だが当然、それぐらいで怯む相手ではない。噴火寸前の空気をヒシヒシと纏いながら、上司が低い声で問うてくる。
『……あ? なんだ? 男?? 誰だ君は、僕は今、愛川君と話してるんだ。君はいったい……』
「あん⁉︎ 彼氏だよ彼氏、んなことどうだっていいだろ! っつうかお前こそなんなんだよ。んな怒鳴んなくたって聞こえてるし、ネチネチネチネチ説教のつもりだかなんだか知んねーけどものには言い方ってもんがあるだろうが。彼女、めちゃくちゃ怯えてんじゃねえか!」
『なっ、な、な……』
震えているのに。声が裏返ってるのに。涙目になっているのに。
まるで、内側に隠していた毒素が全て解き放たれていくように、田島の勢いは止まらない。
「なんか変だと思ったんだよ。会社から電話かかってきてるところを見て怯え方が尋常じゃなかったから、絶対何かあると思った。そりゃ毎日、終電間際まで残業させられてアンタみたいな心ないヤツの罵声浴びてたら、逃げ場が欲しくなるし感覚だっておかしくもなるわ。つーかさ、彼女の残業時間とかどうなってんの? そもそもちゃんと把握してんの? 大手企業の役職者だかなんだかしんねーけど、パワハラも大概にしろよてめぇ、訴えんぞ!」
『パ、パワハラ? ああ⁉︎ なに言ってんだお前、誰だか知らんが、そんな勝手なことを言って……彼女に代わりなさい! いい加減にしないと彼女の立場がどうなっても知らんぞ⁉︎ 俺の一存で、減給ぐらい楽にできるんだからな⁉︎』
「はい、今の全部録音しましたー。上等だよクソ野郎。これ以上、彼女に不当な圧力かけてみろ、出るとこ出てやっからS県S市にある田島商店の田島優弥宛に電話かけて来い!」
「は⁉︎ ちょ、おいま……」
「二度と彼女に〝出来が悪い〟とか〝バカ〟とか否定的な言葉使うんじゃねえ! わかったな⁉︎」
言うだけ言って、ブツっと通話を切る田島。
――ツーツーツー。
シン、と静まり返る室内で、田島がただ一人、ゼエゼエと息を吐いている。
日暮と宵町が顔を見合わせて『やっちまったなアイツ』といった顔で引き攣った笑いをこぼすと、緊張の糸が切れたように、田島がその場にへたり込み、愛莉に向かって、地に埋まる勢いで頭を下げた。

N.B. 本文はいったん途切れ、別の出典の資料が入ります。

(* ===== verification/Bloom.v ===== *)
(** * Bloom filters and the ring of filters ([src/src/bloom.c])

    Bit arrays of 32-bit words, filters, groups, and the ring queue whose
    [aggregate] is the filter queries look at.  The second half gives the
    abstract ring (a list of sets of bit positions) and proves that every
    operation refines it. *)

From S2P Require Import Prelude Sha256.

(** ** Data *)

Record array_index_t := ArrayIndex { array_idx : Z; intra_index : Z }.

Record bloom_filter_t := BloomFilter {
  bf_filter : list Z;   (* bitarray_base_t[] *)
  bf_bitsize : Z;
  bf_mask : Z;
  bf_size : Z }.

Record bloom_filter_group_t := FilterGroup {
  filter_group : list bloom_filter_t;
  group_size : Z }.

Record bloom_ring_queue_t := RingQueue {
  brq_group : bloom_filter_group_t;
  brq_aggregate : bloom_filter_t;
  brq_current_index : Z }.

Definition BITARRAY_BASE_SIZE : Z := 32.
Definition BITS_PER_CHAR : Z := 8.

Definition set_filter (f : bloom_filter_t) (l : list Z) : bloom_filter_t :=
  BloomFilter l (bf_bitsize f) (bf_mask f) (bf_size f).

(** ** Bits *)

Definition array_index (bit_index : Z) : array_index_t :=
  ArrayIndex (bit_index / BITARRAY_BASE_SIZE) (bit_index mod BITARRAY_BASE_SIZE).

Definition add_mask (intra : Z) : Res Z :=
  _ ← c_assert (intra <=? 32);
  if intra <? 32 then Ok (Z.shiftl 1 intra) else Fail Undefined.

Definition get_bit (array : list Z) (bit_index : Z) : Res Z :=
  let index := array_index bit_index in
  _ ← c_assert (intra_index index <=? 32);
  w ← aget array (array_idx index);
  Ok (Z.land (Z.shiftr w (intra_index index)) 1).

Definition insert_bit (array : list Z) (bit_index : Z) : Res (list Z) :=
  let index := array_index bit_index in
  _ ← c_assert (intra_index index <=? 32);
  w ← aget array (array_idx index);
  m ← add_mask (intra_index index);
  aset array (array_idx index) (Z.lor w m).

Definition init_bit_array (array : list Z) (size : Z) : Res (list Z) :=
  for_loop (Z.to_nat size) (fun i a => aset a (Z.of_nat i) 0) array.

Definition int_to_index (value mask : Z) : Z := Z.land value mask.

(** ** Filters *)

Definition insert_digest (f : bloom_filter_t) (digest : sha_256_t) : Res bloom_filter_t :=
  a ← insert_bit (bf_filter f) (int_to_index (h0 digest) (bf_mask f));
  a ← insert_bit a (int_to_index (h1 digest) (bf_mask f));
  a ← insert_bit a (int_to_index (h2 digest) (bf_mask f));
  a ← insert_bit a (int_to_index (h3 digest) (bf_mask f));
  a ← insert_bit a (int_to_index (h4 digest) (bf_mask f));
  a ← insert_bit a (int_to_index (h5 digest) (bf_mask f));
  a ← insert_bit a (int_to_index (h6 digest) (bf_mask f));
  a ← insert_bit a (int_to_index (h7 digest) (bf_mask f));
  Ok (set_filter f a).

(** [&&]: the right operand is evaluated only if the left one is not zero. *)
Definition c_and (a b : Res bool) : Res bool := x ← a; if x then b else Ok false.

Definition test_bit (f : bloom_filter_t) (h : Z) : Res bool :=
  b ← get_bit (bf_filter f) (int_to_index h (bf_mask f)); Ok (negb (b =? 0)).

Definition is_in_array (f : bloom_filter_t) (digest : sha_256_t) : Res bool :=
  c_and (c_and (c_and (c_and (c_and (c_and (c_and
    (test_bit f (h0 digest)) (test_bit f (h1 digest))) (test_bit f (h2 digest)))
    (test_bit f (h3 digest))) (test_bit f (h4 digest))) (test_bit f (h5 digest)))
    (test_bit f (h6 digest))) (test_bit f (h7 digest)).
(* ===== verification/MsgQueue.v ===== *)
(** * Message queues ([src/src/msgqueue.c])

    Queues and messages live in a heap and point at each other with
    [head], [tail], [next] and [delaypair], as in the source.  A call is a
    function on the heap that returns, faults, or waits (the queue is empty or
    its mutex is held, [Wait]: nothing has changed and the call can be made
    again).  Every call holds the queue's mutex while it changes the queue, so
    calls are the atomic steps of the concurrent program.

    The second half defines the abstract queues (lists of messages, a free
    list of identifiers) and proves that the heap refines them. *)

From S2P Require Import Prelude Utils.

(** ** Data *)

Section Queues.
Context {B : Type}.

(** What [msgp] points to: the copy of a message, or a queue in the metaqueue. *)
Inductive mptr := Payload (l : list B) | QueuePtr (q : nat).

Record msg_t := Msg {
  msgp : mptr;
  msgsz : Z;
  next : option nat;
  timestamp : timespec }.

Record msgqueue_t := MsgQueue {
  mx : bool;                     (* the mutex is held *)
  head : option nat;
  tail : option nat;
  msgcount : Z;
  delaypair : option nat;
  delay_ts : option nat;         (* a shared struct timespec *)
  impose_delay : option nat;     (* a shared int *)
  active : bool;
  id : Z }.

(** An element of the array of queues: [calloc] clears it, [realloc] does not. *)
Inductive qslot := Null | Garbage | Slot (q : nat).

Record heap := Heap {
  h_msgs : gmap nat msg_t;
  h_queues : gmap nat msgqueue_t;
  h_times : gmap nat timespec;
  h_ints : gmap nat Z;
  h_fresh : nat;                 (* addresses not below it are free *)
  queues : list qslot;
  metaqueue : option nat;
  queuespace : Z;
  numqueues : Z;
  initialized : bool }.

Definition heap0 : heap := Heap ∅ ∅ ∅ ∅ 0 [] None 1 0 false.

(** ** Calls *)

Inductive outcome (A : Type) := Ret (a : A) (h : heap) | Wait.
Arguments Ret {A} _ _.
Arguments Wait {A}.

Definition call (A : Type) : Type := heap -> Res (outcome A).

Definition cret {A} (a : A) : call A := fun h => Ok (Ret a h).
Definition cbind {A C} (m : call A) (k : A -> call C) : call C := fun h =>
  match m h with
  | Ok (Ret a h') => k a h'
  | Ok Wait => Ok Wait
  | Fail f => Fail f
  end.
Definition lift {A} (r : Res A) : call A := fun h => a ← r; Ok (Ret a h).
Definition wait {A} : call A := fun _ => Ok Wait.
Definition gets {A} (f : heap -> A) : call A := fun h => Ok (Ret (f h) h).

Notation "'let!' x := m 'in' k" := (cbind m (fun x => k)) (at level 10, x binder, m at level 200, k at level 200).
Notation "m ;; k" := (cbind m (fun _ => k)) (at level 100, k at level 200, right associativity).

Definition deref {A} (o : option A) : Res A := match o with Some a => Ok a | None => Fail OutOfBounds end.
(* ===== verification/HelperDns.v ===== *)
(** Name lookups and their cache ([helper_dns.c]).

    [Gethostbyname] and [Gethostbyaddr] look in the cache, then send a request
    to the helper thread and wait on a queue of their own for its reply.  The
    c-ares library, which answers the helper, is outside: what it answers, and
    whether in time, is an argument.  A lookup is therefore two steps,
    [ask] (up to the request) and [collect] (from the reply or the timeout on),
    with the helper's callback [default_cb] in between or after: other threads
    can come in at these points.

    The queues are the abstract ones that [MsgQueue] refines to; a message is the
    pointer to a host entry, here the entry itself or nothing.  The hash of a key
    is [hash_spec] of its bytes, which is what the code computes on a
    little-endian machine ([Lookup3]). *)
From S2P Require Import Prelude Utils MsgQueue AddrUtils Lookup3.
#[local] Open Scope st_scope.

(** ** Data *)

Inductive family := AF_INET | AF_INET6.

#[export] Instance family_eq_dec : EqDecision family.
Proof. solve_decision. Defined.

Record hostent := Hostent {
  h_name : cstr;
  h_aliases : list cstr;
  h_addrtype : family;
  h_length : Z;
  h_addr_list : list (list Z) }.

#[export] Instance hostent_eq_dec : EqDecision hostent.
Proof. solve_decision. Defined.

Record cache_data_t := CacheData { key : cstr; value : hostent; savetime : timespec }.

Inductive query_t := HOSTBYNAME (name : cstr) | HOSTBYADDR (addr : list Z).

(** A request, with what it asks about; the request in the pipe, which has a
    pointer to it, is in [HelperLoop]. *)
Record ares_request := AresRequest { ar_query : query_t; ar_family : family; ar_response_q : nat }.

Record dns := Dns {
  hashtab : list (option cache_data_t);
  d_queues : aqs (option hostent);
  d_pending : list ares_request }.      (* sent and not answered yet *)

Definition set_hashtab (s : dns) t : dns := Dns t (d_queues s) (d_pending s).
Definition set_queues (s : dns) q : dns := Dns (hashtab s) q (d_pending s).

「すんません……ほんとすんません……。まじで調子乗りました……」
「……」
「ほんとごめんなさい……俺、はじめて匿名以外で自分の意見、言いました……」
いまだに震えている田島の言葉が、ストレートに愛莉の胸に届く。
「辛そうな愛莉さん見てたら、なんかしんどくて……我慢できなくて……彼氏なんかじゃないのに……録音だってとってないのに……俺なんかじゃなんの責任も取れないのに……ほんと、勝手なことしてすんません……」
心の底から詫びるよう、繰り返し、繰り返し、謝罪の言葉を述べる田島。
たしかに社会人としては、初対面相手にいきなりブチギレるだなんてアウトだろう。
しかも、よりにもよって相手はあの鬼上司だ。ちょっと意見しただけで十倍近い仕返しをされるのが常のあの上司に、あんなに啖呵を切ってしまうなんて。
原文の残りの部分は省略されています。